BEGIN
(** A search in the keyset once the name of the key is locked. *)
Lemma search_locked_spec Q :
  (forall S' i x, sets_sim P S S' -> ls !! i = Some x -> idf x = idf lk ->
     Q (Z.of_nat i) (mkHeap K1 S')) ->
  (forall S' i, sets_sim P S S' -> i <= length ls ->
     bracket ls (fun x => kid_order (idf lk) (idf x)) i i ->
     Q (- Z.of_nat i - 1)%Z (mkHeap K1 S')) ->
  wp (ksSearchInternal l lk) Q (mkHeap K1 S).
Proof.
  intros HQ1 HQ2. destruct (kso_rep _ _ _ _ _ Hok) as (s & Hs & Hrep).
  eapply (ksSearchInternal_spec K1 S P); [done|done| | |apply Hok| | |done|done].
  - apply locked_ids; [done|by left].
  - intros x Hx. apply locked_ids; [done|by right].
  - apply locked_meta_in. by left.
  - intros x Hx. apply locked_meta_in. by right.
Qed.
End New.

(** What [ksAppendKey] leaves of a keyset: the keys [ls'] with the cursor on
    the key at [i], and nothing else changed but metadata cursors. *)
Definition appended (K K' : gmap loc Key) (S : gmap loc KeySet) (l lk : loc) (ls ls' : list loc)
    (i : nat) (h : heap) : Prop :=
  h_keys h = K' /\ keyset_ok K' (h_sets h) idf l ls' /\ ls' !! i = Some lk /\
  (exists s, h_sets h !! l = Some s /\ ks_cursor s = Some lk /\ ks_current s = i) /\
  sets_sim (metas_of K (lk :: ls)) (delete l S) (delete l (h_sets h)).

(** The array of [s'] is in place: setting the cursor ends the insertion. *)
Lemma appended_finish K K2 S S' l lk ls ls' i s' {B} (f : KeySet -> M B) Q :
  sets_sim (metas_of K (lk :: ls)) (delete l S) (delete l S') ->
  is_Some (S' !! l) -> ks_rep s' ls' -> ls' !! i = Some lk -> kid_sorted idf ls' ->
  (forall x, x ∈ ls' -> has_kid K2 S' x (idf x)) -> ~ metas_of K2 ls' l ->
  (forall h s, appended K K2 S l lk ls ls' i h -> ks_size s = length ls' -> wp (f s) Q h) ->
  wp (put_ks l s';; ksSetCursor (Some l) (Z.of_nat i);; s <- get_ks l;; f s) Q (mkHeap K2 S').
Proof.
  intros Hsim [s0 Hs0] Hrep Hi Hsort Hids Hap HQ. wstep.
  apply wp_bind. eapply ksSetCursor_spec; [apply lookup_insert_eq|done|done|].
  rewrite insert_insert_eq. set (s2 := ks_with_cursor s' (Some lk) i). wstep.
  eapply HQ; [|by apply Hrep]. split; [done|].
  split_and!; [|done| |simpl; by rewrite delete_insert_any].
  - split; [|..]; [|by intros x Hx; eapply (has_kid_insert_ks _ _ _ _ _ _ ls'), Hids|done..].
    exists s2. split; [apply lookup_insert_eq|by apply ks_rep_cursor].
  - exists s2. simpl. split_and!; [apply lookup_insert_eq|done..].
Qed.

Lemma lookup_insert_list {A} (ls : list A) x i : i <= length ls -> (take i ls ++ x :: drop i ls) !! i = Some x.
Proof.
  intros Hi. rewrite lookup_app_r, length_take, Nat.min_l, Nat.sub_diag by (rewrite ?length_take; lia).
  done.
Qed.

Lemma elem_of_insert_list {A} (ls : list A) x i y :
  y ∈ take i ls ++ x :: drop i ls -> y ∈ x :: ls.
Proof.
  rewrite elem_of_app, !elem_of_cons. intros [H|[H|H]]; [right|by left|right].
  - rewrite <- (take_drop i ls). apply elem_of_app. by left.
  - rewrite <- (take_drop i ls). apply elem_of_app. by right.
Qed.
END
* EXERCISE REQUIREMENTS
Up to and including the line with "Definition appended (K", restate the records above word for word from the very first line.

* EXERCISE RESPONSE
(** A search in the keyset once the name of the key is locked. *)
Lemma search_locked_spec Q :
  (forall S' i x, sets_sim P S S' -> ls !! i = Some x -> idf x = idf lk ->
     Q (Z.of_nat i) (mkHeap K1 S')) ->
  (forall S' i, sets_sim P S S' -> i <= length ls ->
     bracket ls (fun x => kid_order (idf lk) (idf x)) i i ->
     Q (- Z.of_nat i - 1)%Z (mkHeap K1 S')) ->
  wp (ksSearchInternal l lk) Q (mkHeap K1 S).
Proof.
  intros HQ1 HQ2. destruct (kso_rep _ _ _ _ _ Hok) as (s & Hs & Hrep).
  eapply (ksSearchInternal_spec K1 S P); [done|done| | |apply Hok| | |done|done].
  - apply locked_ids; [done|by left].
  - intros x Hx. apply locked_ids; [done|by right].
  - apply locked_meta_in. by left.
  - intros x Hx. apply locked_meta_in. by right.
Qed.
End New.

(** What [ksAppendKey] leaves of a keyset: the keys [ls'] with the cursor on
    the key at [i], and nothing else changed but metadata cursors. *)
Definition appended (K K' : gmap loc Key) (S : gmap loc KeySet) (l lk : loc) (ls ls' : list loc)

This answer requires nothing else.